In 1954 Wallace Stevens wrote a wonderful poem called Thirteen Ways of Looking at a Blackbird. Spare and haiku-like stanzas present vivid glimpses of life and nature. Here are two of my favourites:
Among twenty snowy mountains,
The only moving thing
Was the eye of the blackbird.
I do not know which to prefer,
the beauty of inflections
Or the beauty of innuendoes,
The black bird whistling
Or just after.
The blackbird comes in and out of sight; it sits on the bare branches, and it flies away.
Thus, Olive Kitteridge in Elizabeth Strout’s compelling novel. The novel comprises thirteen stories. Olive Kitteridge is in all of them, but sometimes glimpsed in the distance, at others the central figure in a story about her life, and she is a powerful figure.
She is a retired maths teacher, married to a pharmacist, living her whole life in a town in Maine on the rugged shores of the Atlantic Ocean. She has one son, Christopher, who is a podiatrist. The local people are tradespeople, fishermen; one would think their lives would be fairly mundane, but the writing here has the quality of Greek tragedy. There is humour, frequently in relation to Olive, but sadness and loss. The loss of a lover in a one car accident, the loss of a son in goal for murder, the loss of a son who marries and moves away; people on the brink of suicide, older people fearing debility and loss.
Olive is intelligent but she lacks empathy. Or rather she lacks empathy for her close family members. She can’t seem to put a foot right with her son, and even though she adores him, she doesn’t show it. She has compassion and understanding for other young people who cross her path, and some remember her with gratitude. She does however have contempt for those she regards as ‘dumb’ or ‘stupid,’ words she often uses.
The first story focuses on Henry, Olive’s husband.

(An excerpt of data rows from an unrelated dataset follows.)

(** ** [hybrid_kem.rs] *)

Definition combine_shared_secrets_matches_python_reference_vectors : bool :=
  bool_decide (arr_list (combine_shared_secrets (replicate 32 x01) (replicate 32 x02)) =
    of_hex "f818afd37a6dc3bc92fb44731011277006db4efa6e9023cd7468c02335d22a4d")
  && let x25519_secret := map (fun i => z2b (Z.of_nat i)) (seq 0 32) in
     let mlkem_secret := map (fun i => z2b (Z.of_nat (i + 32))) (seq 0 32) in
     bool_decide (arr_list (combine_shared_secrets x25519_secret mlkem_secret) =
       of_hex "fdeab9acf3710362bd2658cdc9a29e8f9c757fcf9811603a8c447cd1d9151108").

(** The draws of the client's keys and of the server's answer. *)
Record exchange := {
  ex_client_x : arr 32;
  ex_client_kem : kem_entropy;
  ex_server_x : arr 32;
  ex_server_kem : kem_entropy
}.

Definition hybrid_secrets_match (K : KemParams) (d : exchange) : bool :=
  let client_keys := generate_client_keypairs K (ex_client_x d) (ex_client_kem d) in
  result_true (server_encapsulate (x25519_public client_keys) (mlkem_public client_keys)
      (ex_server_x d) (ex_server_kem d)) (fun server_result =>
    result_true (client_decapsulate client_keys (server_x25519_public server_result)
        (ciphertext server_result)) (fun client_hybrid_secret =>
      bool_decide (client_hybrid_secret = hybrid_secret server_result)
      && (len (arr_list client_hybrid_secret) =? 32))).
Definition hybrid_x25519_ml_kem_768_secrets_match := hybrid_secrets_match P768.
Definition hybrid_x25519_ml_kem_512_secrets_match := hybrid_secrets_match P512.
Definition hybrid_x25519_ml_kem_1024_secrets_match := hybrid_secrets_match P1024.

Definition modified_ciphertext_does_not_produce_server_secret (d : exchange) : bool :=
  let client_keys := generate_client_keypairs_768 (ex_client_x d) (ex_client_kem d) in
  result_true (server_encapsulate_768 (x25519_public client_keys) (mlkem_public client_keys)
      (ex_server_x d) (ex_server_kem d)) (fun server_result =>
    let modified_ciphertext := arr_copy (ct_len P768) (xor_at 0 x01 (arr_list (ciphertext server_result))) in
    match client_decapsulate_768 client_keys (server_x25519_public server_result) modified_ciphertext with
    | Ok client_secret => negb (bool_decide (client_secret = hybrid_secret server_result))
    | Err _ => true
    end).

Definition authenticated_handshake_succeeds (K : KemParams)
    (transcript_of : arr 32 -> arr 32 -> HybridClientKeys K -> arr 32 -> Ciphertext K -> bytes)
    (seed : arr 32) (d : exchange) : bool :=
  let authenticator := ServerAuthenticator_generate seed in
  let client_keys := generate_client_keypairs K (ex_client_x d) (ex_client_kem d) in
  result_true (server_encapsulate (x25519_public client_keys) (mlkem_public client_keys)
      (ex_server_x d) (ex_server_kem d)) (fun server_result =>
    let transcript := transcript_of (arr_fill 32 x09) (arr_fill 32 x0a) client_keys
      (server_x25519_public server_result) (ciphertext server_result) in
    let signature := sign authenticator transcript in
    let authenticated := verify (verifying_key authenticator) transcript signature in
    authenticated &&
    result_true (client_decapsulate client_keys (server_x25519_public server_result)
        (ciphertext server_result)) (fun client_secret =>
      bool_decide (client_secret = hybrid_secret server_result))).
Definition authenticated_hybrid_handshake_succeeds :=
  authenticated_handshake_succeeds P768 build_handshake_transcript_768.
Definition authenticated_ml_kem_512_handshake_succeeds :=
  authenticated_handshake_succeeds P512 build_handshake_transcript_512.
Definition authenticated_ml_kem_1024_handshake_succeeds :=
  authenticated_handshake_succeeds P1024 build_handshake_transcript_1024.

A kind and generous man, he becomes fond of the young pharmacist who works with him. Her husband is also Henry. He invites them home for dinner. Olive is not a great hostess:
‘Oh, for God’s sake,’ said Olive, when, in passing the ketchup to the young man, Henry Kitteridge knocked it over, and ketchup lurched out like thickened blood across the oak table. Trying to pick up the bottle, he caused it to roll unsteadily, and ketchup ended up on his fingertips, then on his white shirt.
‘Leave it,’ Olive commanded. standing up, ‘Just leave it alone Henry. For God’s sake.’…

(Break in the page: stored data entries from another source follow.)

(* ===== verification/HandshakeTests.v ===== *)
(** * The integration tests

    [server/handshake-server/tests/handshake.rs] and the test module of
    [core/src/protocol/transport.rs]: a client and the connection handler on the
    two ends of a loopback connection.  [talk] runs the two programs against each
    other; a test is [true] when no assertion fails and nothing it unwraps is
    absent.  What the two ends draw is an argument; the loopback connection
    itself does not fail. *)

From S2P Require Import Prelude Utf8 Io Fs Net Algorithm Primitives Sha256.
From S2P Require CoreWire HybridKem CoreClient Transport.
From S2P Require Import ServerWire WireParity Registry RegistryFacts Tunnel ServerHandshake Agreement.
From S2P Require Import Server ServerFacts EndToEnd.
From S2P Require TestClient CryptoTests.

(** ** Two programs on one connection

    A program is given by what it does on an input after which reading fails: its
    result and the bytes it writes.  In turn each end reads what the other has
    sent; the conversation is over when reading the whole of it makes the client
    write what the server has read. *)

Section talk.
Context {A B : Type} (client : bytes -> A * bytes) (server : bytes -> B * bytes).

(** What each end has sent after [n] turns. *)
Fixpoint sent (n : nat) : bytes * bytes :=
  match n with
  | O => ([], [])
  | S n => let to_server := (client (sent n).2).2 in (to_server, (server to_server).2)
  end.

Definition talk (n : nat) : option (A * B) :=
  let '(to_server, to_client) := sent n in
  let '(a, to_server') := client to_client in
  if bool_decide (to_server' = to_server) then Some (a, (server to_server).1) else None.

(** [talk] ends in a conversation: each end's input is the other's output. *)
Lemma talk_Some n a b :
  talk (S n) = Some (a, b) ->
  exists to_server to_client, client to_client = (a, to_server) /\ server to_server = (b, to_client).
Proof.
  unfold talk. cbn [sent]. set (ts := (client (sent n).2).2). intros H.
  destruct (client (server ts).2) as [a' ts'] eqn:E. case_bool_decide; [|done]. subst ts'.
  injection H as -> <-. exists ts, (server ts).2. split; [done|]. by destruct (server ts).
Qed.

(** Two messages each way. *)
Lemma talk_two a1 t1 b1 c1 a2 t2 b c2 a :
  client [] = (a1, t1) -> server t1 = (b1, c1) -> client c1 = (a2, t2) -> server t2 = (b, c2) ->
  client c2 = (a, t2) -> talk 2 = Some (a, b).
Proof.
  intros H1 H2 H3 H4 H5. unfold talk. cbn [sent snd]. rewrite H1. cbn [snd]. rewrite H2. cbn [snd].
  rewrite H3. cbn [snd]. rewrite H4. cbn [snd]. rewrite H5. by rewrite bool_decide_true.
Qed.
End talk.

(** A program on a stream as [talk] takes it. *)
Definition on_input {E A} (m : M stream E A) (input : bytes) : result E A * bytes :=
  let '(r, s) := m (opened input eof) in (r, tx s).

(** ** The tests *)

#[export] Instance ConnResult_eq_dec : EqDecision ConnResult.
Proof. solve_decision. Defined.

Section tests.
Context `{P : Primitives} `{C : Codecs} (debug : Message -> rstring).
Import CryptoTests.

Definition rand_nonce : arr 32 :=
  arr_copy 32 (map (fun i => z2b ((Z.of_nat i * 37 + 1) mod 256)) (seq 0 32)).
Definition base : arr 4 := arr_copy 4 [x0a; x08; x00; x00].
Definition test_tunnel : TunnelSettings :=
  {| ts_server_wg_pubkey := arr_fill 32 x5a; ts_wg_port := u16_of_be xca x6c; ts_subnet_base := base |}.

(** What one connection draws, on the server and on the client. *)
Record loopback := {
  lo_session_id : arr 16;
  lo_nonce : arr 32;
  lo_server : server_draws;
  lo_now : SystemTime;
  lo_x : arr 32;
  lo_kem : kem_entropy
}.
Definition conn_of (d : loopback) : conn_draws :=
  Build_conn_draws (Ok tt) (lo_session_id d) (lo_nonce d) (lo_server d) (lo_now d).

(** The context is shared by the connections of a test; its registry, the
    installer and the disk are the state. *)
Definition ctx_for (identity : ServerIdentity) : ServerContext := Build_ServerContext identity test_tunnel.
Definition test_ctx {W} (wg : W) (disk : fs) : World W :=
  Build_World (opened [] eof) (Registry_new base DEFAULT_MAX_PEERS) wg disk.

(** The server thread. *)
Definition server_thread {W} `{I : PskInstaller W} identity (d : loopback) (w : World W) (input : bytes) :
    (result ConnError ConnResult * World W) * bytes :=
  let '(r, w') := handle_connection debug (ctx_for identity) (conn_of d)
    (Build_World (opened input eof) (registry w) (wg w) (disk w)) in
  ((r, Build_World (conn w) (registry w') (wg w') (disk w')), tx (conn w')).

(** A panic is the error [tt]. *)
Definition unwrap {S E A} (m : M S E A) : M S unit A := err_into (fun _ => tt) m.
Definition assert {S} (b : bool) : M S unit unit := if b then mret tt else throw tt.

(** One connection: the client against the server thread, then [join]. *)
Definition connection {W A} `{I : PskInstaller W} identity (d : loopback) (client : M stream unit A) :
    M (World W) unit (ConnResult * A) := fun w =>
  match talk (on_input client) (server_thread identity d w) 2 with
  | Some (Ok out, (Ok r, w')) => (Ok (r, out), w')
  | _ => (Err tt, w)
  end.

Definition write_message (m : Message) : M stream unit unit := unwrap (Message_write m).
Definition read_message : M stream unit Message := unwrap Message_read.

(** The client of [tcp_handshake]. *)
Definition handshake_client vk wg_pub algo (d : loopback) : M stream unit (arr 16 * Ipv4Addr) :=
  let state := client_start algo rand_nonce wg_pub (lo_x d) (lo_kem d) in
  _ ← write_message (MClientHello (client_hello state));
  m ← read_message;
  sh ← match m with MServerHello sh => mret sh | _ => throw tt end;
  '(keys, finish, transcript) ← unwrap (lift (client_finish state sh vk));
  _ ← write_message (MClientFinish finish);
  m ← read_message;
  match m with
  | MServerFinish sf =>
      _ ← assert (bool_decide (sf_session_id sf = cf_session_id finish));
      _ ← assert (verify_server_tag (confirm_key keys) transcript (server_tag sf));
      _ ← assert (bool_decide (server_wg_pubkey sf = arr_fill 32 x5a));
      _ ← assert (bool_decide (wg_port sf = u16_of_be xca x6c));
      mret (cf_session_id finish, ServerWire.assigned_ip sf)
  | _ => throw tt
  end.

Definition tcp_handshake {W} `{I : PskInstaller W} identity wg_pub algo (d : loopback) :
    M (World W) unit Ipv4Addr :=
  '(r, (sid, assigned)) ← connection identity d (handshake_client (verifying_key_bytes identity) wg_pub algo d);
  match r with
  | Server.Handshake session_id => _ ← assert (bool_decide (session_id = sid)); mret assigned
  | _ => throw tt
  end.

For dessert they were each handed a blue bowl with a scoop of vanilla ice cream sliding in its centre.
Olive is a big woman, turning to fat in retirement, but she still walks her six miles a day along the river with her dog. She and Henry go shopping together, have coffee and doughnuts, but one day he plunges to the ground in a severe stroke and never comes home again. Olive visits him every day, but becomes infuriated if people offer her sympathy, which she sees as pity.
She is a contradiction; a woman who can be deeply kind to the point of preventing a young former pupil from committing suicide, yet also a woman who smacks her two-year old son for touching a flower. She has no insight into the way she has treated him or the way he feels about her.

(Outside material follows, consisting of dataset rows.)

(* ===== verification/UnitTests.v ===== *)
(** * The remaining unit tests

    The test modules of [algorithm.rs], [key_store.rs] and [state/mod.rs] of the
    core, of [registry.rs] and [tunnel.rs] of the server, and of
    [device_state.rs] of the desktop shell.  A test is [true] when no assertion
    fails and nothing it unwraps is absent; the clock's readings and the files of
    a test are arguments. *)

From S2P Require Import Prelude Utf8 Io Ieee Fs Net Algorithm Primitives.
From S2P Require ServerWire Registry RegistryFacts Main Recovery.
From S2P Require Tunnel Transport KeyStore StatePipeline TunnelHandle Desktop.

(** ** [algorithm.rs] *)

Definition returns_correct_ml_kem_names : bool :=
  String.eqb (name MlKem512) "ML-KEM-512" && String.eqb (name MlKem768) "ML-KEM-768"
  && String.eqb (name MlKem1024) "ML-KEM-1024".

Definition wire_code_round_trips : bool :=
  forallb (fun level => bool_decide (from_wire_code (wire_code level) = Some level))
    [MlKem512; MlKem768; MlKem1024]
  && bool_decide (from_wire_code x7f = None).

Definition strength_ordering_supports_no_downgrade_checks : bool :=
  level_ltb MlKem512 MlKem768 && level_ltb MlKem768 MlKem1024.

(** ** [key_store.rs] *)

Module KeyStoreTests.
Import KeyStore.

Definition stores_and_retrieves_key : bool :=
  let secret := [x0a; x14; x1e; x28; x32; x3c] in
  let key_store := store (lit "session_key") secret KeyStore_new in
  bool_decide (key_get (lit "session_key") key_store = Some secret)
  && bool_decide (key_get (lit "missing_key") key_store = None).

Definition two_keys : SecureKeyStore :=
  store (lit "second_key") [x04; x05; x06] (store (lit "first_key") [x01; x02; x03] KeyStore_new).

Definition wipes_one_key : bool :=
  let '(existed, key_store) := wipe (lit "first_key") two_keys in
  existed && bool_decide (key_get (lit "first_key") key_store = None)
  && bool_decide (key_get (lit "second_key") key_store = Some [x04; x05; x06])
  && negb (wipe (lit "first_key") key_store).1.

Definition wipes_all_keys : bool :=
  let key_store := wipe_all two_keys in
  bool_decide (key_get (lit "first_key") key_store = None)
  && bool_decide (key_get (lit "second_key") key_store = None).
End KeyStoreTests.

(** ** [state/mod.rs] *)

Module StateTests.
Import StatePipeline.
Import TunnelHandle.

(** [==] of floats: numerically equal, NaN equal to nothing. *)
Definition f_eq (x y : spec_float) : bool :=
  match SFcompare x y with Some Eq => true | _ => false end.

Definition connection_type_scores_match_the_python_observer : bool :=
  f_eq (score Wired) (f32_of_Z 0) && f_eq (score WifiOrUnknown) (f32_lit 1 2)
  && f_eq (score Cellular) (f32_of_Z 1).

Definition unreachable_target_saturates_latency : bool :=
  f_eq (normalize_latency None (from_millis 300)) (f32_of_Z 1).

One of my favourite scenes takes place when Olive is at her son’s wedding, lying down to rest for a while, but able to hear conversations outside the window. She is feeling particularly pleased about the dress she is wearing.
Olive’s dress…is made from gauzy green muslin with big reddish-pink geraniums printed all over it, and she has to arrange herself carefully on the bed so it won’t wind up all wrinkly…Olive is a big person… But at this stage of the game she is not about to abandon the comfort of food, and that means right now she probably looks like a fat, dozing seal wrapped in some kind of gauze bandage. But the dress worked out well… Much better than the dark grim clothes the Bernstein family is wearing.
But as she lies there, she hears Suzanne, her new daughter-in-law, in conversation with a friend. They are discussing her new in-laws. Henry, her father-in-law she describes as a ‘doll’ The voices are lowered, then she hears Suzanne:
‘Oh, God, yes,’ says Suzanne, her quiet words suddenly distinct.’ I couldn’t believe it. I mean that she would really wear it.’
And then, even worse, she goes on to say of Chris, Olive’s beloved son,
‘He’s had a hard time you know. And being an only child-that really sucked for him.’
And Olive is her enemy for life. She gains a little satisfaction from stealing some of Suzanne’s clothes. But how she hates the woman and calls her a know-all.
Olive proud, unreasonable, such a know-all herself she will even have an argument with Henry when they are held hostage in a hold up; she sees the good in some people and only the bad in others. About herself she lacks insight and when it suddenly leaks in, she is devastated.
Although this book concerns itself with the people of middle-America it is fair to say, all of life is here. Acts of petty meanness, and heroic acts of kindness, foolish delusions and deep understanding. Olive Kitteridge has some element of us all.
A wonderfully satisfying work and well worthy of its Pulitzer Prize for Fiction.
Another inspiring book with an old woman as protagonist.